Une autre notion fondamentale, plutôt bien connue de celles et ceux qui s'intéressent au sujet, est développée par les auteurs du livre. Celle de l'évolution « buissonnante » d' Homo sur tout le contient africain. Ainsi à la même période, australopithèques et Homo cohabitaient, un grand Homo bipède mais avec un tout petit cerveau et des mains faites pour s'agripper aux arbres était présent en Afrique du Sud en même temps que des Homo bien plus évolués.
Et puis, les auteurs nous racontent cette découverte exceptionnelle faite en 2017 par l'équipe de
Jean-Jacques Hublin.

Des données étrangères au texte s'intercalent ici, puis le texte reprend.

(* ===== verification/BigFxp.v ===== *)
(** * Fixed point numbers

    Models src/modules/datatype/bcdnumber/fxpArithmetic.cpp: an integer of arbitrary size
    ([m_bcd]) and the number of its digits that are right of the point ([m_scale], an
    unsigned int).  The division is not modelled. *)
From S2P Require Import Prelude Decimal Variant BcdWord BigBCD BigBCDArith BigBCDDigits.
From S2P Require Import BigBCDMul BigBCDInit Conversions BigNum.

Record BigFxpBCD := mkFxp { m_bcd : BigBCD; m_scale : Z }.

Definition with_bcd (b : BigBCD) (x : BigFxpBCD) : BigFxpBCD := mkFxp b (m_scale x).

(** [BigBCD::init( const std::string&)] *)
Definition init_string (str : string) : res BigBCD :=
  bn ← constructor str; init_BigNumber bn.

(** The shift for a precision below the scale is computed, but its result is dropped. *)
Definition initFromNumber (bn : BigNumber) : res BigFxpBCD :=
  if 0 <? bn_scale bn then
    b ← init_BigNumber (mkBigNumber 0 (bn_sign bn) (bn_digits bn));
    _ ← (if bn_size bn <? bn_scale bn then digits_shift b (bn_scale bn - bn_size bn) else Ok b);
    Ok (mkFxp b (bn_scale bn))
  else if bn_scale bn <? 0 then
    b ← init_BigNumber bn;
    _ ← digits_shift b (- bn_scale bn);
    Ok (mkFxp b 0)
  else
    b ← init_BigNumber bn;
    Ok (mkFxp b 0).

Definition illegal_value (numstr : string) : exn :=
  RuntimeError ("illegal big number value '" +:+ numstr +:+ "'")%string.

(** The loop over the characters: the digits copied to [val] and the number [cpn] of those
    behind the point; [state] is 1 behind the point. *)
Fixpoint scan_number (numstr s : string) (state cpn : Z) : res (string * Z) :=
  match s with
  | EmptyString => Ok (EmptyString, cpn)
  | String c s' =>
      if (c =? ".")%char then
        _ ← check_that (state =? 0) (RuntimeError "illegal big number syntax");
        scan_number numstr s' 1 cpn
      else if is_digit c then
        r ← scan_number numstr s' state (if state =? 1 then u32 (cpn + 1) else cpn);
        Ok (String c r.1, r.2)
      else Throw (illegal_value numstr)
  end.

Definition initFromString (numstr : string) : res BigFxpBCD :=
  match numstr with
  | EmptyString => Throw (Undefined "end iterator dereferenced")
  | String c s =>
      r ← (if (c =? "-")%char then r ← scan_number numstr s 0 0; Ok (String "-" r.1, r.2)
           else scan_number numstr numstr 0 0);
      b ← init_string r.1;
      Ok (mkFxp b r.2)
  end.

(** The assignment from an integer. *)
Definition assign_int (o : Z) : res BigFxpBCD := b ← init_INTEGER o; Ok (mkFxp b 0).

(** The loops of [tostring]: characters of at most [n] digits, and the iterator and the
    count reached. *)
Fixpoint push_digits (n : nat) (x : BigBCD) (it : const_iterator) (kk : nat)
  : res (string * const_iterator * nat) :=
  match n with
  | O => Ok (EmptyString, it, kk)
  | S n' =>
      if bool_decide (it = it_end) then Ok (EmptyString, it, kk)
      else
        d ← it_digit x it;
        r ← push_digits n' x (it_increment it) (S kk);
        Ok (String (digit_char d) r.1.1, r.1.2, r.2)
  end.

Definition fxp_tostring (x : BigFxpBCD) : res string :=
  it ← it_begin (m_bcd x);
  let kk := it_size it in
  let scale := Z.to_nat (m_scale x) in
  if (kk =? 0)%nat then Ok "0"%string
  else
    let sg := (if m_sign (m_bcd x) then "-" else "")%string in
    r1 ← (if (kk =? scale)%nat then Ok ("0"%string, it, kk)
          else push_digits (kk - scale) (m_bcd x) it 0);
    let pt := (if (0 <? scale)%nat then "." else "")%string in
    r2 ← push_digits scale (m_bcd x) r1.1.2 0;
    Ok (sg +:+ r1.1.1 +:+ pt +:+ r2.1.1 +:+ zeros (scale - r2.2))%string.

(** The difference of two scales, as the int the code passes on. *)
Definition scale_diff (a b : Z) : Z := i32 (a - b).

Definition setScale (scale_ : Z) (x : BigFxpBCD) : res BigFxpBCD :=
  if negb (scale_ =? m_scale x) then
    b ← digits_shift (m_bcd x) (scale_diff scale_ (m_scale x)); Ok (mkFxp b scale_)
  else Ok x.

Definition format (scale_ : Z) (x : BigFxpBCD) : res BigFxpBCD := setScale scale_ x.

(** The operands brought to the bigger one of the scales. *)
Definition aligned (x o : BigFxpBCD) : res (BigBCD * BigBCD * Z) :=
  if m_scale o =? m_scale x then Ok (m_bcd x, m_bcd o, m_scale x)
  else if m_scale o <? m_scale x then
    b ← digits_shift (m_bcd o) (scale_diff (m_scale x) (m_scale o)); Ok (m_bcd x, b, m_scale x)
  else
    a ← digits_shift (m_bcd x) (scale_diff (m_scale o) (m_scale x)); Ok (a, m_bcd o, m_scale o).

Definition fxp_compare (x o : BigFxpBCD) : res Z :=
  '(a, b, _) ← aligned x o; BigBCD.compare a b.

Definition fxp_add (x o : BigFxpBCD) : res BigFxpBCD :=
  '(a, b, s) ← aligned x o; r ← BigBCD.add a b; Ok (mkFxp r s).

Definition fxp_sub (x o : BigFxpBCD) : res BigFxpBCD :=
  '(a, b, s) ← aligned x o; r ← BigBCD.sub a b; Ok (mkFxp r s).

(** The sum with an integer is computed, but not stored. *)
Definition fxp_add_int (x : BigFxpBCD) (opr : Z) : res BigFxpBCD :=
  arg ← init_INTEGER opr;
  a ← digits_shift arg (i32 (m_scale x));
  _ ← BigBCD.add (m_bcd x) a;
  Ok x.

Definition fxp_sub_int (x : BigFxpBCD) (opr : Z) : res BigFxpBCD :=
  arg ← init_INTEGER opr;
  a ← digits_shift arg (i32 (m_scale x));
  _ ← BigBCD.sub (m_bcd x) a;
  Ok x.

Definition fxp_mul (x o : BigFxpBCD) : res BigFxpBCD :=
  val ← mul (m_bcd x) (m_bcd o); Ok (mkFxp val (u32 (m_scale x + m_scale o))).

Definition fxp_mul_int (x : BigFxpBCD) (opr : Z) : res BigFxpBCD :=
  val ← mul_int (m_bcd x) opr; Ok (mkFxp val (m_scale x)).

Definition fxp_neg (x : BigFxpBCD) : res BigFxpBCD :=
  b ← invert_sign (m_bcd x); Ok (with_bcd b x).

(** [bool sign()] converts the character '-' or '+': it is always true. *)
Definition fxp_sign (x : BigFxpBCD) : bool := negb ((if m_sign (m_bcd x) then 45 else 43) =? 0).

Definition fxp_round (fuel : nat) (x gran : BigFxpBCD) : res BigFxpBCD :=
  aa ← (if negb (m_scale gran =? m_scale x)
        then digits_shift (m_bcd x) (scale_diff (m_scale gran) (m_scale x)) else Ok (m_bcd x));
  r ← round fuel aa (m_bcd gran);
  Ok (mkFxp r (m_scale gran)).

(** ** Lemmas *)

(** A well formed fixed point number. *)
Definition fxp_ok (x : BigFxpBCD) : Prop :=
  big_ok (m_bcd x) /\ normal (m_bcd x) /\ 0 <= m_scale x < 2 ^ 31.

(** The value in units of 10^-[k]. *)
Definition fxp_num (k : Z) (x : BigFxpBCD) : Z := num (m_bcd x) * 10 ^ (k - m_scale x).

Lemma shift_up_num b n :
  big_ok b -> 0 <= n ->
  exists r, digits_shift b n = Ok r /\ big_ok r /\ normal r /\ num r = num b * 10 ^ n.
Proof.
  intros Hb Hn. destruct (digits_shift_spec b n Hb ltac:(lia)) as (r & Hr & Ho & Hnr & Hm & Hs).
  exists r. split; [exact Hr|]. split; [exact Ho|]. split; [exact Hnr|].
  destruct (Z.leb_spec 0 n); [|lia]. unfold num, signed. rewrite Hs, Hm.
  destruct (Z.eqb_spec (mag b * 10 ^ n) 0) as [E|]; cbn [negb andb]; [|destruct (m_sign b); lia].
  rewrite E. assert (0 < 10 ^ n) by (apply Z.pow_pos_nonneg; lia).
  assert (mag b = 0) as -> by nia. destruct (m_sign b); lia.
Qed.

Lemma aligned_spec x o :
  fxp_ok x -> fxp_ok o ->
  exists a b, aligned x o = Ok (a, b, Z.max (m_scale x) (m_scale o)) /\
    big_ok a /\ normal a /\ big_ok b /\ normal b /\
    num a = fxp_num (Z.max (m_scale x) (m_scale o)) x /\
    num b = fxp_num (Z.max (m_scale x) (m_scale o)) o.
Proof.
  intros (Hx & Hnx & Hsx) (Ho & Hno & Hso). unfold aligned, fxp_num, scale_diff.
  destruct (Z.eqb_spec (m_scale o) (m_scale x)) as [E|]; [|destruct (Z.ltb_spec (m_scale o) (m_scale x))].
  - exists (m_bcd x), (m_bcd o). rewrite E, Z.max_id, Z.sub_diag, Z.pow_0_r, !Z.mul_1_r. done.
  - rewrite i32_small by lia.
    destruct (shift_up_num (m_bcd o) (m_scale x - m_scale o) Ho ltac:(lia)) as (b & -> & ? & ? & Hb).
    exists (m_bcd x), b. rewrite Z.max_l by lia. cbn [mbind res_bind].
    rewrite Z.sub_diag, Z.pow_0_r, Z.mul_1_r. done.
  - rewrite i32_small by lia.
    destruct (shift_up_num (m_bcd x) (m_scale o - m_scale x) Hx ltac:(lia)) as (b & -> & ? & ? & Hb).
    exists b, (m_bcd o). rewrite Z.max_r by lia. cbn [mbind res_bind].
    rewrite Z.sub_diag, Z.pow_0_r, Z.mul_1_r. done.
Qed.

(** The digits pushed from an iterator position. *)
Lemma push_digits_spec x n : forall p kk,
  big_ok x -> (p <= m_size x * NumDigits)%nat ->
  push_digits n x (it_at p) kk =
  Ok (of_digits (take n (rev (take p (digits x)))), it_at (p - n), (kk + Nat.min n p)%nat).
Proof.
  induction n as [|n IH]; intros p kk Hx Hp; cbn [push_digits].
  { rewrite Nat.sub_0_r, Nat.add_0_r. done. }
  rewrite it_at_end_dec. destruct p as [|q].
  { rewrite take_0. cbn [Nat.eqb rev take firstn of_digits Nat.sub Nat.min]. by rewrite Nat.add_0_r. }
  change (S q =? 0)%nat with false. destruct (digits_spec x Hx) as (Hd & Hl & _).
  rewrite it_digit_at by (auto; lia). cbn [mbind res_bind].
  rewrite it_increment_at, IH by (auto; lia). cbn [mbind res_bind fst snd].
  rewrite (take_S_nth 0 q), rev_app_distr by lia. cbn [rev app firstn of_digits Nat.sub Nat.min].
  do 2 f_equal. lia.
Qed.

(** ** Properties *)



(** Printing of fixed point numbers: with at least as many digits as the scale the point
    is put in front of the last [scale] digits ("0." if there are no others); with fewer
    digits the missing zeros are printed behind the digits instead of in front of them. *)
Theorem fxp_tostring_forms x :
  fxp_ok x -> mag (m_bcd x) <> 0 -> 0 < m_scale x ->
  let sg := (if m_sign (m_bcd x) then "-" else "")%string in
  let ds := rev (take (len (m_bcd x)) (digits (m_bcd x))) in
  let n := length ds in
  let s := Z.to_nat (m_scale x) in
  digits_val ds = mag (m_bcd x) /\
  fxp_tostring x = Ok
    (sg +:+ (if (n <? s)%nat then "." +:+ of_digits ds +:+ zeros (s - n)
             else (if (n =? s)%nat then "0" else of_digits (take (n - s) ds)) +:+ "." +:+
                  of_digits (drop (n - s) ds)))%string.
Proof.
  intros (Hx & Hnx & Hsx) Hm Hs sg ds n s.
  assert (len (m_bcd x) <> 0%nat) as Hl by (by rewrite len_zero).
  pose proof (len_le (m_bcd x)) as Hle. destruct (digits_spec (m_bcd x) Hx) as (Hd & Hld & _).
  assert (n = len (m_bcd x)) as Hn by (unfold n, ds; rewrite length_rev, length_take; lia).
  split.
  { unfold digits_val, ds. rewrite rev_involutive. by apply dec_take_len. }
  assert (forall p, (p <= len (m_bcd x))%nat ->
    rev (take p (digits (m_bcd x))) = drop (len (m_bcd x) - p) ds) as Hdrop.
  { intros p Hp. unfold ds. rewrite <- (take_drop p (take (len (m_bcd x)) (digits (m_bcd x)))), rev_app_distr.
    rewrite take_take, Nat.min_l by lia. rewrite drop_app_ge by (rewrite length_rev, length_drop, length_take; lia).
    rewrite length_rev, length_drop, length_take.
    replace (len (m_bcd x) - p - (len (m_bcd x) `min` length (digits (m_bcd x)) - p))%nat with 0%nat by lia. done. }
  unfold fxp_tostring. rewrite it_begin_spec by done. cbn [mbind res_bind].
  rewrite it_size_at. fold s sg. destruct (Nat.eqb_spec (len (m_bcd x)) 0); [lia|].
  assert (0 < s)%nat as Hs' by (unfold s; lia). destruct (Nat.ltb_spec 0 s); [|lia].
  destruct (Nat.eqb_spec (len (m_bcd x)) s) as [E|E].
  - cbn [mbind res_bind fst snd]. rewrite push_digits_spec by (auto; lia). cbn [mbind res_bind fst snd].
    rewrite Hdrop by lia. rewrite Hn, E, Nat.sub_diag, drop_0, Nat.min_id.
    destruct (Nat.ltb_spec s s); [lia|]. rewrite Nat.eqb_refl.
    rewrite take_ge by (fold n; lia). rewrite Nat.add_0_l, Nat.sub_diag. cbn [zeros]. by rewrite string_app_nil.
  - rewrite push_digits_spec by (auto; lia). cbn [mbind res_bind fst snd].
    rewrite push_digits_spec by (auto; lia). cbn [mbind res_bind fst snd].
    rewrite !Hdrop by lia. rewrite Nat.sub_diag, drop_0, Hn.
    destruct (Nat.ltb_spec (len (m_bcd x)) s).
    + replace (len (m_bcd x) - s)%nat with 0%nat by lia. rewrite Nat.sub_0_r, Nat.sub_diag, drop_0, take_0.
      rewrite take_ge by (fold n; lia). rewrite Nat.min_r by lia. done.
    + destruct (Nat.eqb_spec (len (m_bcd x)) s); [lia|].
      replace (len (m_bcd x) - (len (m_bcd x) - (len (m_bcd x) - s)))%nat with (len (m_bcd x) - s)%nat by lia.
      rewrite (take_ge (drop _ _)) by (rewrite length_drop; fold n; lia).
      replace (s - (0 + s `min` (len (m_bcd x) - (len (m_bcd x) - s))))%nat with 0%nat by lia.
      cbn [zeros]. by rewrite string_app_nil.
Qed.

(** 0.05 is printed as ".50". *)
Lemma fxp_tostring_forms_witness : fxp_tostring (mkFxp (small 0x5) 2) = Ok ".50"%string.
Proof.
  destruct (small_ok 0x5 eq_refl ltac:(lia)) as [Ho Hn].
  destruct (fxp_tostring_forms (mkFxp (small 0x5) 2)) as [_ ->];
    [split; [exact Ho|split; [exact Hn|cbn; lia]]|vm_compute; congruence|cbn; lia|].
  vm_compute. reflexivity.
Defined.

(** Adding or subtracting an integer leaves a fixed point number as it is, whatever the
    integer: the result of the addition is thrown away. *)
Theorem fxp_int_operators x opr :
  fxp_ok x -> - 2 ^ 63 < opr < 2 ^ 63 ->
  fxp_add_int x opr = Ok x /\ fxp_sub_int x opr = Ok x.
Proof.
  intros (Hx & Hnx & Hsx) Hopr. unfold fxp_add_int, fxp_sub_int.
  destruct (init_INTEGER_spec opr Hopr) as (arg & -> & Harg & _ & _). cbn [mbind res_bind].
  rewrite i32_small by lia.
  destruct (shift_up_num arg (m_scale x) Harg ltac:(lia)) as (a & -> & Ha & Hna & _).
  cbn [mbind res_bind].
  destruct (subtraction_value _ _ _ (rep_self _ Hx Hnx) (rep_self a Ha Hna) eq_refl) as (rs & Hrs & _).
  destruct (rep_add BigBCD_null _ _ _ _ _ _ (rep_self _ Hx Hnx) (rep_self a Ha Hna)) as (ra & Hra & _);
    [intros; apply rep_null|].
  unfold BigBCD.add, BigBCD.sub. rewrite Hrs, Hra. by destruct (Bool.eqb _ _).
Qed.

Lemma fxp_int_operators_witness : fxp_add_int (mkFxp (small 0x12) 1) 1000 = Ok (mkFxp (small 0x12) 1).
Proof.
  destruct (small_ok 0x12 eq_refl ltac:(lia)) as [Ho Hn].
  apply (fxp_int_operators (mkFxp (small 0x12) 1) 1000); [split; [exact Ho|split; [exact Hn|cbn; lia]]|lia].
Defined.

Celle faite au Maroc de restes d'Homo sapiens archaïques datant de plus de 300 000 ans soit 100 000 ans plus éloignés que les précédentes datations. Et de plus, une découverte qui suggère que Sapiens n'a pas émergé seulement en Afrique de l'Est, mais une origine multi régionale.
Et je passe sur toutes les informations passionnantes sur la découverte de la planète par les Homo, pas seulement sapiens, sur les croisements sapiens Néandertal, sur la domestication du loup, sur le rôle potentiel de l'épigénétique dans l'évolution d'Homo, etc.., et même sur notre potentiel devenir.
Et enfin, notons que les auteurs apportent quelques bémols de taille sur les notions de révolution cognitive et de révolution néolithique mises en avant par Harari dans son livre « Sapiens, une brève histoire de l'humanité ». C'est en effet plus compliqué et moins tranché que cela.
Et, cerise sur le gâteau, l'ouvrage comporte de nombreuses figures très pédagogiques, ce qui devrait être le cas pour tous les livres de vulgarisation, et qui tend à devenir rare.
En conclusion , un livre que je recommande à toutes celles et ceux qui s'intéressent aux origines de notre espèce humaine. A noter qu'il peut être acheté en version numérique, ce que j'ai fait pour une fois et qui passe assez bien pour ce genre d'ouvrage.